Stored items
==============================

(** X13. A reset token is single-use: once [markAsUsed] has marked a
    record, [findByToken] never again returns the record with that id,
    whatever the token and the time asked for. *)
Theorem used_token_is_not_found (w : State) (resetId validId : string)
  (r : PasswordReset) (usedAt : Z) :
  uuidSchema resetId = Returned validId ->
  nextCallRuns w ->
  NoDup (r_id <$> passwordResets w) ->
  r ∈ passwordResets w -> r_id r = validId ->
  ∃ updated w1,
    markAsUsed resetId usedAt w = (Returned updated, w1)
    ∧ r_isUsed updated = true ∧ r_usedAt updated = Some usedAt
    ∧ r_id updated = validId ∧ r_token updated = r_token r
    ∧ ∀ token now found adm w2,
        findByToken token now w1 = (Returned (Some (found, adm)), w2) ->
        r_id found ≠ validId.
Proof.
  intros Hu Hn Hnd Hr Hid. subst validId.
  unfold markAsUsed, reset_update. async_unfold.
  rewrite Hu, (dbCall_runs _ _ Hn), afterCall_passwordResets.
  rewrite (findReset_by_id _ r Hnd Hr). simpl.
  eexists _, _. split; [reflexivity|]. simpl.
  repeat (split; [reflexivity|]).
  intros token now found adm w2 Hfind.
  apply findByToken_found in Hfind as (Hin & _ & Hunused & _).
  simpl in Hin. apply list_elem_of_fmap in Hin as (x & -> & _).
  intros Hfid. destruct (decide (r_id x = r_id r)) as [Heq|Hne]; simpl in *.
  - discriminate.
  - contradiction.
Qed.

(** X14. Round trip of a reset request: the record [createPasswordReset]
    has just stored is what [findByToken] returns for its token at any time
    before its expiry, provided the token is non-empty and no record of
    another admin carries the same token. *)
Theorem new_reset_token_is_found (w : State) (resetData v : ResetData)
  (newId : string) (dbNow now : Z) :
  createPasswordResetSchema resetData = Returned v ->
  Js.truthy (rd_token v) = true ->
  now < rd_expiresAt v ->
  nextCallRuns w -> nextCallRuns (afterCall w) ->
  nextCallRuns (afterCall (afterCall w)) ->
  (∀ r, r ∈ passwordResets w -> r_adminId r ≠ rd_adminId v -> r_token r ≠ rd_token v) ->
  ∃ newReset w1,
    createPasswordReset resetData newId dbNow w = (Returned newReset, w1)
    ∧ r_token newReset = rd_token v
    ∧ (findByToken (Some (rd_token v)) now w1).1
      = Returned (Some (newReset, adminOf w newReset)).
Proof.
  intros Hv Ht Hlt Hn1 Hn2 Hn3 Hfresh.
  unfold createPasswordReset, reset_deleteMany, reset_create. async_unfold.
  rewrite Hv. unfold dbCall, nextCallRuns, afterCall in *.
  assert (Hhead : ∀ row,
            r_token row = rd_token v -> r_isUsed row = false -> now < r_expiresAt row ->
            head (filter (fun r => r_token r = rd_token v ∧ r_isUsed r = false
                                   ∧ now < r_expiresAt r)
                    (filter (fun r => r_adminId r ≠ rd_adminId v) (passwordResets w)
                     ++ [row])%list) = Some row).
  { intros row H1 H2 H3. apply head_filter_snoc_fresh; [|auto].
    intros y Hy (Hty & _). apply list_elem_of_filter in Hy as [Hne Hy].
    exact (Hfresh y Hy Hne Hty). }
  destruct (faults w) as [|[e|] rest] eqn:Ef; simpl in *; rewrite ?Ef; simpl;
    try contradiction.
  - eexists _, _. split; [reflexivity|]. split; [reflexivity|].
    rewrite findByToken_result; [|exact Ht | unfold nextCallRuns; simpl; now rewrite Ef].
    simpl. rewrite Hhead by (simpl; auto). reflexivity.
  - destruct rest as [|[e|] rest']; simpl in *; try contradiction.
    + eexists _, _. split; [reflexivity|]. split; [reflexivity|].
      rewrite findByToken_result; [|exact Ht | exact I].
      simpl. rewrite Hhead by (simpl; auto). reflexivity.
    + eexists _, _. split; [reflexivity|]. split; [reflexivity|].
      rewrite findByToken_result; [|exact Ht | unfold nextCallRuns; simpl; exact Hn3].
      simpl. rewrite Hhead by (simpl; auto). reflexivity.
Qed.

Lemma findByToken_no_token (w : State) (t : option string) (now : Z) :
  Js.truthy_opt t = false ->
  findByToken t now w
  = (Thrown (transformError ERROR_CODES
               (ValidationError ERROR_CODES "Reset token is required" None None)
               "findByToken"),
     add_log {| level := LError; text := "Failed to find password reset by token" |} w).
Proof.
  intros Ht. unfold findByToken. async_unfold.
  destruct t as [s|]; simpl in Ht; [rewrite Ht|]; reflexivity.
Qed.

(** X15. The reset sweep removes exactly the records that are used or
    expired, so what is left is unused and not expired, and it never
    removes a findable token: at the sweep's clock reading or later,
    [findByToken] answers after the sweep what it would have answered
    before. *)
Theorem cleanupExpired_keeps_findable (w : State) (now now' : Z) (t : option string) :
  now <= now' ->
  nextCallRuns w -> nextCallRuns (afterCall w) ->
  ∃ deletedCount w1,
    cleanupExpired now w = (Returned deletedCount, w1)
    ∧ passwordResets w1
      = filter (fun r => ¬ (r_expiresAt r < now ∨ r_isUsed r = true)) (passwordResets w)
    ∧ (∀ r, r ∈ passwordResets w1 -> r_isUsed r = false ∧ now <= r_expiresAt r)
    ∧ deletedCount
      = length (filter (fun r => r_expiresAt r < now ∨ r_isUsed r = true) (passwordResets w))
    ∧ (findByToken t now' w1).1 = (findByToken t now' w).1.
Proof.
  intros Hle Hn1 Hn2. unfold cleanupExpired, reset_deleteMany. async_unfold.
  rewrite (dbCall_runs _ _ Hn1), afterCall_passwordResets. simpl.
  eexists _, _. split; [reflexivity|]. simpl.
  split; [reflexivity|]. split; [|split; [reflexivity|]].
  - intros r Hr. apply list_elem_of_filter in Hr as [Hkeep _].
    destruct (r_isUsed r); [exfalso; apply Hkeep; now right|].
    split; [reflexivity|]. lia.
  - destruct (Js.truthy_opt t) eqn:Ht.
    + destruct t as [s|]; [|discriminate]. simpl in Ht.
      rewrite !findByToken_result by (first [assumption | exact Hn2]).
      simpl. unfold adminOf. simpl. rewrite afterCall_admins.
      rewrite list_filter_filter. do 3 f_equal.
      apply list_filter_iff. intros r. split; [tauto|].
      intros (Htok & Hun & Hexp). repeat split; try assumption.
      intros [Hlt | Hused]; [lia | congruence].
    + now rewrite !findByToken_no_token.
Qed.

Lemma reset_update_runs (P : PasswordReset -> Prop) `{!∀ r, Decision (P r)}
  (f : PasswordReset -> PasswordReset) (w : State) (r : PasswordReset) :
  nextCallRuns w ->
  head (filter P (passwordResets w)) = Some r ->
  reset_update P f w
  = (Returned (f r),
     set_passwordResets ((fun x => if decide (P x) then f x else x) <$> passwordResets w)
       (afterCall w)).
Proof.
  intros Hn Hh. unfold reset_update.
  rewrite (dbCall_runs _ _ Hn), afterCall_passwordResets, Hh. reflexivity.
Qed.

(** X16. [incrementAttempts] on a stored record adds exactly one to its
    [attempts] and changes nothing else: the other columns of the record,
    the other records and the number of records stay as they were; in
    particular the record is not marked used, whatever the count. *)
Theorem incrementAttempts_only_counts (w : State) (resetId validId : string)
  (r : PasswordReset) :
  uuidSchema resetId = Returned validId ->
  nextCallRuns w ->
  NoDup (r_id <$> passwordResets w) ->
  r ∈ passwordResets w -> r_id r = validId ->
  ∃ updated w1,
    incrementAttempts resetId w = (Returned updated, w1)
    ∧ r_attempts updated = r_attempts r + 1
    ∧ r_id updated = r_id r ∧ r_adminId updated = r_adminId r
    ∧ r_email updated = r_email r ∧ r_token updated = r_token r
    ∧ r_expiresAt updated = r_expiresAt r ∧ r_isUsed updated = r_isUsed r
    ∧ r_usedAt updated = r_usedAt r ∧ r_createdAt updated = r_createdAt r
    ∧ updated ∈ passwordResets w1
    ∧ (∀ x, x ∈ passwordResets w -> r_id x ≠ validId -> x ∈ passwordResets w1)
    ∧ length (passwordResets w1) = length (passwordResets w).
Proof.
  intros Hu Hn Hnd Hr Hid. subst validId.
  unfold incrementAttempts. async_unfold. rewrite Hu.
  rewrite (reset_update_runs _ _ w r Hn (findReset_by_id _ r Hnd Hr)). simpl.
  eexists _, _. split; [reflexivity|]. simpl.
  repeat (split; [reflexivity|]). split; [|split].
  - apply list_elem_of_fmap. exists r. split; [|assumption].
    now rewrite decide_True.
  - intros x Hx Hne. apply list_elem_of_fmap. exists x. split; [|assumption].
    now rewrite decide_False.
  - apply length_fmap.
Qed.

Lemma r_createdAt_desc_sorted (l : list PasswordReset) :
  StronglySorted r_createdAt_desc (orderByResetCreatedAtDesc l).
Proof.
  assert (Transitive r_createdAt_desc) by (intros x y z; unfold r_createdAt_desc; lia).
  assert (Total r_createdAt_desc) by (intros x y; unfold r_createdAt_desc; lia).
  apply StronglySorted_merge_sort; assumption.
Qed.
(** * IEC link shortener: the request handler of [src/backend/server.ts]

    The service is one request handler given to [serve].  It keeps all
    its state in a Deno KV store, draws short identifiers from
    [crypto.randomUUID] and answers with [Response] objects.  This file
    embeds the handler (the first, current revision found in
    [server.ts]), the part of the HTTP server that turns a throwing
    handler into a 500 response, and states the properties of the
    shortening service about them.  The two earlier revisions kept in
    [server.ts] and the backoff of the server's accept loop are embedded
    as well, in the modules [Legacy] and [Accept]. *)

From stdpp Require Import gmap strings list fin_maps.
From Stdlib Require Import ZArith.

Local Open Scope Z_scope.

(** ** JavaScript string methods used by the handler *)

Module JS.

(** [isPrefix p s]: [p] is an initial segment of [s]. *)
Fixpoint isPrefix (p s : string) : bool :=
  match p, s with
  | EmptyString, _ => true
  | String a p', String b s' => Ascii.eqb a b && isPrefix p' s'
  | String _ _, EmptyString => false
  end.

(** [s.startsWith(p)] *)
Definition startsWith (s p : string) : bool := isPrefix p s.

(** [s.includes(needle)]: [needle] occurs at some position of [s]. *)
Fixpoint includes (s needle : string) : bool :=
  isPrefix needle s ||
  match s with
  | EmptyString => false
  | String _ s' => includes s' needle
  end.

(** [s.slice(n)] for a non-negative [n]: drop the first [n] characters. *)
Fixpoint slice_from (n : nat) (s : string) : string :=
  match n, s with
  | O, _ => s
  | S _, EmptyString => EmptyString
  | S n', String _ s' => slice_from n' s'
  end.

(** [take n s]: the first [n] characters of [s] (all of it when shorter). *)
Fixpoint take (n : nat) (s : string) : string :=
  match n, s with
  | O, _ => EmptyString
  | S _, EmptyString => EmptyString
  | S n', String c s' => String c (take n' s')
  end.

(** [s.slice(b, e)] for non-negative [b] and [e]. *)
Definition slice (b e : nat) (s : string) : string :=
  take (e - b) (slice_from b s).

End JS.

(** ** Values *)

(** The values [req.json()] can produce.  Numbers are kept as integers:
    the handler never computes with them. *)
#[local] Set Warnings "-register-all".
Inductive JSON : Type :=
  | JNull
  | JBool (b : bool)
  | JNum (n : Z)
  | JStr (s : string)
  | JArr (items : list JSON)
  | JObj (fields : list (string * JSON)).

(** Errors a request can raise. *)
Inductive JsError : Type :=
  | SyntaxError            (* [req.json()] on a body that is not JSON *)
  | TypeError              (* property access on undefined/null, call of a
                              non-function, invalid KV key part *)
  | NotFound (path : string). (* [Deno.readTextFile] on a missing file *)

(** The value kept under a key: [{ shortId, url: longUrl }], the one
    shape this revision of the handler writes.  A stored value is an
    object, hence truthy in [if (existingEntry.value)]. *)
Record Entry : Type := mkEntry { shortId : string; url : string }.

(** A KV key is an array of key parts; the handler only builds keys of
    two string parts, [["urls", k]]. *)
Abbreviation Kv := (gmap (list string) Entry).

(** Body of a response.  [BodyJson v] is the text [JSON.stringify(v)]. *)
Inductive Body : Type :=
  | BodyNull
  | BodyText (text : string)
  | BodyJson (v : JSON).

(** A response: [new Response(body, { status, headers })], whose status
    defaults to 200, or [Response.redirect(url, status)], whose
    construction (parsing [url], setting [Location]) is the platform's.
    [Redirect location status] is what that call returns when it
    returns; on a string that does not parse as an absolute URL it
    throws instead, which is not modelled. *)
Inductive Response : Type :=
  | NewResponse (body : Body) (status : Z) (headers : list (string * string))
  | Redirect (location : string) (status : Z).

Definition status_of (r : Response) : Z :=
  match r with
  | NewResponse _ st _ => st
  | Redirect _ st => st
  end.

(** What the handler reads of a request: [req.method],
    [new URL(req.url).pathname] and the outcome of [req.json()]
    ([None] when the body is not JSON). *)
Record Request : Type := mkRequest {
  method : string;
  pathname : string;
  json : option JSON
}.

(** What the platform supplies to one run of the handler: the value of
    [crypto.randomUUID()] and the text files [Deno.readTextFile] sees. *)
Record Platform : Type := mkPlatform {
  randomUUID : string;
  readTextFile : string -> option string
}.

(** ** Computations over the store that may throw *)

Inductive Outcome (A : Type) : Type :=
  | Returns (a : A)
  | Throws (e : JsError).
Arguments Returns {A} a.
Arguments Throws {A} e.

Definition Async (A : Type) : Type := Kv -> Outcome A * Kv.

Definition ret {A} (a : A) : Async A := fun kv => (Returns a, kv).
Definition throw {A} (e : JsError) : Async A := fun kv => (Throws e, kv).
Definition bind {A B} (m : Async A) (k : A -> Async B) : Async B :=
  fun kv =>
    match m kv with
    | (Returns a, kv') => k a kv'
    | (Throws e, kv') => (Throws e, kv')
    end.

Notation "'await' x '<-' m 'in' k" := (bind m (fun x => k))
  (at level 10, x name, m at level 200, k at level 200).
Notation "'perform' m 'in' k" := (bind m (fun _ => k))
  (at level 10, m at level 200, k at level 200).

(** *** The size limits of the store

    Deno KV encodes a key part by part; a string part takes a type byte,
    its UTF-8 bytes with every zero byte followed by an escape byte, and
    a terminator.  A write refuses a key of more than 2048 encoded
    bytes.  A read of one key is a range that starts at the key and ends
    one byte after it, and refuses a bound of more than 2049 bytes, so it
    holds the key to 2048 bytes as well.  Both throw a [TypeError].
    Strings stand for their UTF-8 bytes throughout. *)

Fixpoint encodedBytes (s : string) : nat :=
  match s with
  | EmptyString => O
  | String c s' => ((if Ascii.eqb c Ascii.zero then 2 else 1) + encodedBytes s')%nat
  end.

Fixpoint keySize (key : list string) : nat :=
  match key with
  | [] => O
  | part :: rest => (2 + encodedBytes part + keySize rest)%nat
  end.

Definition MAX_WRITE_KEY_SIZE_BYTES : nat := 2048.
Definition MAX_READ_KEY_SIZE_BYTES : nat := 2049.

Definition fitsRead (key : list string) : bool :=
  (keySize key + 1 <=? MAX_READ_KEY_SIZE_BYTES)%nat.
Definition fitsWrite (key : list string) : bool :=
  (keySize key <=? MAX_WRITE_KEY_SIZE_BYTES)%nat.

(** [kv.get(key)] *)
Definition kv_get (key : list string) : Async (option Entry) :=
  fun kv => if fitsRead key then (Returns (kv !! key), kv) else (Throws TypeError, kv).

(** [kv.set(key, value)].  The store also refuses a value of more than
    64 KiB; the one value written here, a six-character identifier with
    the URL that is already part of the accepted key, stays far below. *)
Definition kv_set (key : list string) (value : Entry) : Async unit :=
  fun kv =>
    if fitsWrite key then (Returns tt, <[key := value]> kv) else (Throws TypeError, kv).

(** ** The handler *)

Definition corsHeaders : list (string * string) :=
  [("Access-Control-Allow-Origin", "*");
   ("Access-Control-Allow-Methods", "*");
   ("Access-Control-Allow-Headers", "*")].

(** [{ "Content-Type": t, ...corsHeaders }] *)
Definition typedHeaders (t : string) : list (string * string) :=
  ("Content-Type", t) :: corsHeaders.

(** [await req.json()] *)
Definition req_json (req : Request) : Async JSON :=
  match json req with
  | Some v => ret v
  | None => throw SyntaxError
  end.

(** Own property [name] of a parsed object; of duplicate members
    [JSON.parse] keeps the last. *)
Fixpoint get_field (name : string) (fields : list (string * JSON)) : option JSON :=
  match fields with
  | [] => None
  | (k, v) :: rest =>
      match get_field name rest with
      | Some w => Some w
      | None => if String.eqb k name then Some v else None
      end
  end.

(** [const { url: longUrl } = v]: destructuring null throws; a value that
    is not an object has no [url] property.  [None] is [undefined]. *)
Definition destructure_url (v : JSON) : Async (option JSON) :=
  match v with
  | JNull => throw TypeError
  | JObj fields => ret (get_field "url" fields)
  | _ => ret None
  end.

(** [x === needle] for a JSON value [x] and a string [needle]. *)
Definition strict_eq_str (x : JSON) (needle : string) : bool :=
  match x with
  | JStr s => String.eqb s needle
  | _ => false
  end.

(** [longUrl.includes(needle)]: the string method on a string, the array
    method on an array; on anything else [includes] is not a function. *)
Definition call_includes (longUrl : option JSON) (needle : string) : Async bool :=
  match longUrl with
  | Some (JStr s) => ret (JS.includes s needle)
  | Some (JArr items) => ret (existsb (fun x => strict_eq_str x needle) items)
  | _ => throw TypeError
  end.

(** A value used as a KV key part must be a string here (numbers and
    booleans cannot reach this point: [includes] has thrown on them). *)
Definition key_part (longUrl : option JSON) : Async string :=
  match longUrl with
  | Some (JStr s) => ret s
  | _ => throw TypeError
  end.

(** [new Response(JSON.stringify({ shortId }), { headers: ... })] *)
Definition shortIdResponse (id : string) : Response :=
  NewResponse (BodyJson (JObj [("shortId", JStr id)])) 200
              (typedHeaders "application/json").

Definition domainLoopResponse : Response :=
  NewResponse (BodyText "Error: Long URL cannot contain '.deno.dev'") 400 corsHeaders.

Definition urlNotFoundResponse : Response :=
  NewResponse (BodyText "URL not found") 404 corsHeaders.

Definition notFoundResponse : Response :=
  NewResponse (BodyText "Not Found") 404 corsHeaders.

==============================

Work instruction: How many lines in the records contain the word "negative"? Answer with the number alone.

Your response: 2